Mehrheit sieht Verpflichtung. Im konkreten Fall rund um das Kopftuch kommt die Fatwa vom Beratungsrat der IGGÖ – der Vertretung der österreichischen Muslime. Insofern kommt ihr zumindest in Österreich doch eine gewisse Bedeutung zu. Sie vertritt in ihrem Rechtsgutachten auch keine besonders abweichende Lehrmeinung. Denn eine Mehrheit der Muslime leitet aus dem Koran ab, dass die Bedeckung des Haars bei Frauen verpflichtend ist.
Eine kleinere Gruppe hingegen ist der Auffassung, dass die Kopfbedeckung lediglich eine kulturelle Maßnahme war, die sich nun unter anderen Umständen überlebt hat, die man also heute nicht mehr braucht. Doch selbst jene, die das Kopftuch als Pflicht betrachten, müssen diese Pflicht nicht unbedingt als Zwang sehen. Im Fall der IGGÖ ist man der Auffassung, dass man nicht das Recht hat, jemanden zu verpflichten.
Das entspricht auch einem Grundgedanken, der im Islam immer wieder betont wird – dass nämlich Dinge zwischen Gott und dem Gläubigen aus innerer Überzeugung passieren müssen. Dass man auch eine Pflicht mit dem eigenen Gewissen abstimmen muss. Aus theologischer Sicht wäre jede Art von Zwang daher auch kontraproduktiv. Diese Argumentation ließe sich umgekehrt natürlich auch auf ein Verbot des Kopftuchs umlegen.
Dass es im Islam keinen Zwang geben soll, bedeutet aber nicht, dass es ihn in der Realität nicht doch gibt. Sei es nun, dass ein Regime sich auf die Religion beruft, um unter anderem auch staatliche Bekleidungsvorschriften durchzusetzen – man denke etwa an die Burkapflicht unter der Herrschaft der Taliban in Afghanistan. Oder sei es, dass innerhalb einer Familie oder Gruppe Druck auf andere ausgeübt wird – sei er nun sanft und unterschwellig oder offen und brutal.
Kein „Symbol“. Im theologischen Gutachten der IGGÖ von 2017 ist die Rede davon, dass beim Thema Vollverschleierung „die hiesige Tradition zu berücksichtigen und vom Tragen einer Gesichtsbedeckung abzulassen“sei.
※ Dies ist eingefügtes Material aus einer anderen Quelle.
(* ===== verification/BreachLive.v ===== *)
(** * Justice is served

    The retry loop of exactRetribution against a chain on which the cheating party
    may still move HTLCs to the second level while the arbiter runs: every refused
    broadcast means that one more HTLC has moved, so the loop ends after at most one
    pass per HTLC, with the breach punished, the channel closed and the record gone. *)

From Stdlib Require Import ZArith Lia.
From stdpp Require Import base gmap countable strings numbers list.
From S2P Require Import Prelude Stream Tx Outputs Bolt RetributionStore Effects Sweep BreachArbiter BreachProps.
Local Open Scope Z_scope.

Section Served.
Context {BTC : Btcec} {CE : ChainEnv} {BE : BreachEnv} (RS : RetributionStore) {RSS : RetributionStoreSpec RS}.
Context {SS : StandardSigner}.

#[global] Instance is_htlc_dec o : Decision (is_htlc o).
Proof. unfold is_htlc. apply _. Defined.

(** ** A chain the arbiter can rely on *)

(** The output after what the chain shows at [e]. *)
Definition seen (Spent : Env -> gmap OutPoint MsgTx) (e : Env) (o o' : breachedOutput) : Prop :=
  o' = o \/ is_htlc o /\ exists tx, Spent e !! bo_outpoint o = Some tx /\ convertToSecondLevelRevoke o tx = Ok o'.

(** [Spent e] are the breached outputs that others have spent, and by what, and [Mempool e]
    the transactions the chain has accepted.  Calls other than a broadcast succeed; whatever
    is called, more may be spent afterwards; a notification reports what is there; a broadcast is refused only when an input
    is spent; what was accepted confirms; only HTLCs can be moved, and what
    they are moved to is covered by the revocation key.  The justice transaction of the
    outputs as they were seen is sane for the fee of the day and can be signed. *)
Record reliable (Spent : Env -> gmap OutPoint MsgTx) (Mempool : Env -> gset bytes) (info : retributionInfo) : Prop := {
  rl_register op h e : exists e', RegisterSpendNtfn op h e = (Ok tt, e') /\ Spent e ⊆ Spent e';
  rl_poll op e : exists e', PollSpend op e = (Ok (from_option SpentBy NotSpent (Spent e !! op)), e') /\ Spent e ⊆ Spent e';
  rl_quit e : exists e', Quitting e = (Ok false, e') /\ Spent e ⊆ Spent e';
  rl_script e : exists script e', GenSweepScript e = (Ok script, e') /\ Spent e ⊆ Spent e';
  rl_fee e : exists rate e', EstimateFeePerVSize 2 e = (Ok rate, e') /\ Spent e ⊆ Spent e';
  rl_signed outs script e1 rate e2 e :
    Forall2 (seen Spent e) (ret_breachedOutputs info) outs -> GenSweepScript e = (Ok script, e1) -> EstimateFeePerVSize 2 e1 = (Ok rate, e2) ->
    let tx := justice_unsigned (with_outputs info outs) script rate in
    CheckTransactionSanity tx = Ok tt /\ exists tx', add_witnesses tx 0 (map fst (justice_inputs (with_outputs info outs))) tx = Ok tx';
  rl_publish tx e : exists e', Spent e ⊆ Spent e'
    /\ (PublishTransaction tx e = (Ok tt, e') /\ TxHash tx ∈ Mempool e'
        \/ PublishTransaction tx e = (Err ErrDoubleSpend, e')
           /\ exists ti, ti ∈ tx_TxIn tx /\ is_Some (Spent e' !! txi_PreviousOutPoint ti));
  rl_confs h1 n h2 e : exists e', RegisterConfirmationsNtfn h1 n h2 e = (Ok tt, e') /\ Mempool e ⊆ Mempool e';
  rl_confirmed h e : h ∈ Mempool e -> exists e', AwaitConfirmation h e = (Ok true, e');
  rl_mark cp e : exists e', MarkChanFullyClosed cp e = (Ok tt, e');
  rl_commit o e : o ∈ ret_breachedOutputs info -> ~ is_htlc o -> Spent e !! bo_outpoint o = None;
  rl_second o tx e : o ∈ ret_breachedOutputs info -> Spent e !! bo_outpoint o = Some tx ->
    tx_TxOut tx <> [] /\ Spent e !! mkOutPoint (TxHash tx) 0 = None
}.

Context (Spent : Env -> gmap OutPoint MsgTx) (Mempool : Env -> gset bytes) (info0 : retributionInfo).
Context (RL : reliable Spent Mempool info0).
Implicit Types (a : arbiter RS) (st : RetState) (outs : list breachedOutput).

(** HTLCs nobody has moved yet. *)
Definition live (e : Env) outs : nat :=
  length (filter (fun o => is_htlc o /\ Spent e !! bo_outpoint o = None) outs).

(** What a pass over the outputs, started at [e] and finished at [e'], does to one. *)
Definition checked (e e' : Env) (o o' : breachedOutput) : Prop :=
  seen Spent e' o o' /\ (is_htlc o' -> o' = o /\ Spent e !! bo_outpoint o = None).

Lemma seen_mono e e' o o' : Spent e ⊆ Spent e' -> seen Spent e o o' -> seen Spent e' o o'.
Proof. intros Hs [->|(Hh & tx & Hl & Hc)]; [by left|right]. split; [done|]. exists tx. split; [by eapply lookup_weaken|done]. Qed.

Lemma seen_followed e o o' : seen Spent e o o' -> followed o o'.
Proof. intros [->|(Hh & tx & _ & Hc)]; [by left|right]. eauto. Qed.

Lemma seen_trans e o o1 o2 : seen Spent e o o1 -> seen Spent e o1 o2 -> seen Spent e o o2.
Proof.
  intros [->|(Hh & tx & Hl & Hc)] H2; [done|]. destruct (convert_spec _ _ _ Hc) as (Ht & _).
  destruct H2 as [->|[[Hh'|Hh'] _]]; [right; eauto| |]; rewrite Ht in Hh'; done.
Qed.

Lemma checked_mono e e1 e' o o' : Spent e1 ⊆ Spent e' -> checked e e1 o o' -> checked e e' o o'.
Proof. intros Hs [H1 H2]. split; [by eapply seen_mono|done]. Qed.

Lemma live_cons e o outs :
  live e (o :: outs) = ((if decide (is_htlc o /\ Spent e !! bo_outpoint o = None) then 1 else 0) + live e outs)%nat.
Proof. unfold live. rewrite filter_cons. by case_decide. Qed.

(** A pass never makes more HTLCs live. *)
Lemma live_le e e' e2 outs outs' :
  Spent e ⊆ Spent e' -> Forall2 (checked e e') outs outs' -> Spent e' ⊆ Spent e2 -> (live e2 outs' <= live e outs)%nat.
Proof.
  intros Hs. induction 1 as [|o o' outs outs' [Ho Ho'] _ IH]; intros Hs2; [done|]. rewrite !live_cons.
  specialize (IH Hs2). destruct (decide (is_htlc o' /\ _)) as [[Hh Hn]|]; [|lia].
  destruct (Ho' Hh) as [-> Hn']. rewrite decide_True by done. lia.
Qed.

Lemma live_weaken e e' outs : Spent e ⊆ Spent e' -> (live e' outs <= live e outs)%nat.
Proof.
  intros Hs. induction outs as [|o outs IH]; [done|]. rewrite !live_cons.
  destruct (decide (is_htlc o /\ Spent e' !! _ = None)) as [[Hh Hn]|]; [|lia].
  rewrite decide_True; [lia|]. split; [done|]. by eapply lookup_weaken_None.
Qed.

(** When an HTLC kept by the pass has moved since, fewer are live. *)
Lemma live_lt e e' e2 outs outs' :
  Spent e ⊆ Spent e' -> Forall2 (checked e e') outs outs' -> Spent e' ⊆ Spent e2 ->
  Exists (fun o' => is_htlc o' /\ is_Some (Spent e2 !! bo_outpoint o')) outs' -> (live e2 outs' < live e outs)%nat.
Proof.
  intros Hs Hf Hs2 He. induction Hf as [|o o' outs outs' [Ho Ho'] Hf IH]; [by inversion He|]. rewrite !live_cons.
  apply Exists_cons in He as [[Hh Hsome]|He].
  - destruct (Ho' Hh) as [-> Hn]. pose proof (live_le _ _ _ _ _ Hs Hf Hs2).
    rewrite decide_False by (intros [_ Hn']; rewrite Hn' in Hsome; by destruct Hsome).
    rewrite (decide_True _ _ (conj Hh Hn)). lia.
  - specialize (IH He). destruct (decide (is_htlc o' /\ _)) as [[Hh Hn]|]; [|lia].
    destruct (Ho' Hh) as [-> Hn']. rewrite (decide_True _ _ (conj Hh Hn')). lia.
Qed.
Außerdem wird betont, dass es sich beim Kopftuch „und generell bei der Kleidung der muslimischen Frau“nicht um ein politisches oder religiöses „Symbol“handle, sondern um ein Gebot. Und schließlich, dass die Entscheidung darüber bei der Frau selbst liege.
Ein Gebot, das aber nicht als Dogma oder als eine „Säule“des Islam verstanden werden darf. Ist das ein Kopftuch für Musliminnen in Österreich nun also verpflichtend? Nun, ein einfaches Ja oder Nein gibt es auf diese Frage offenbar nicht.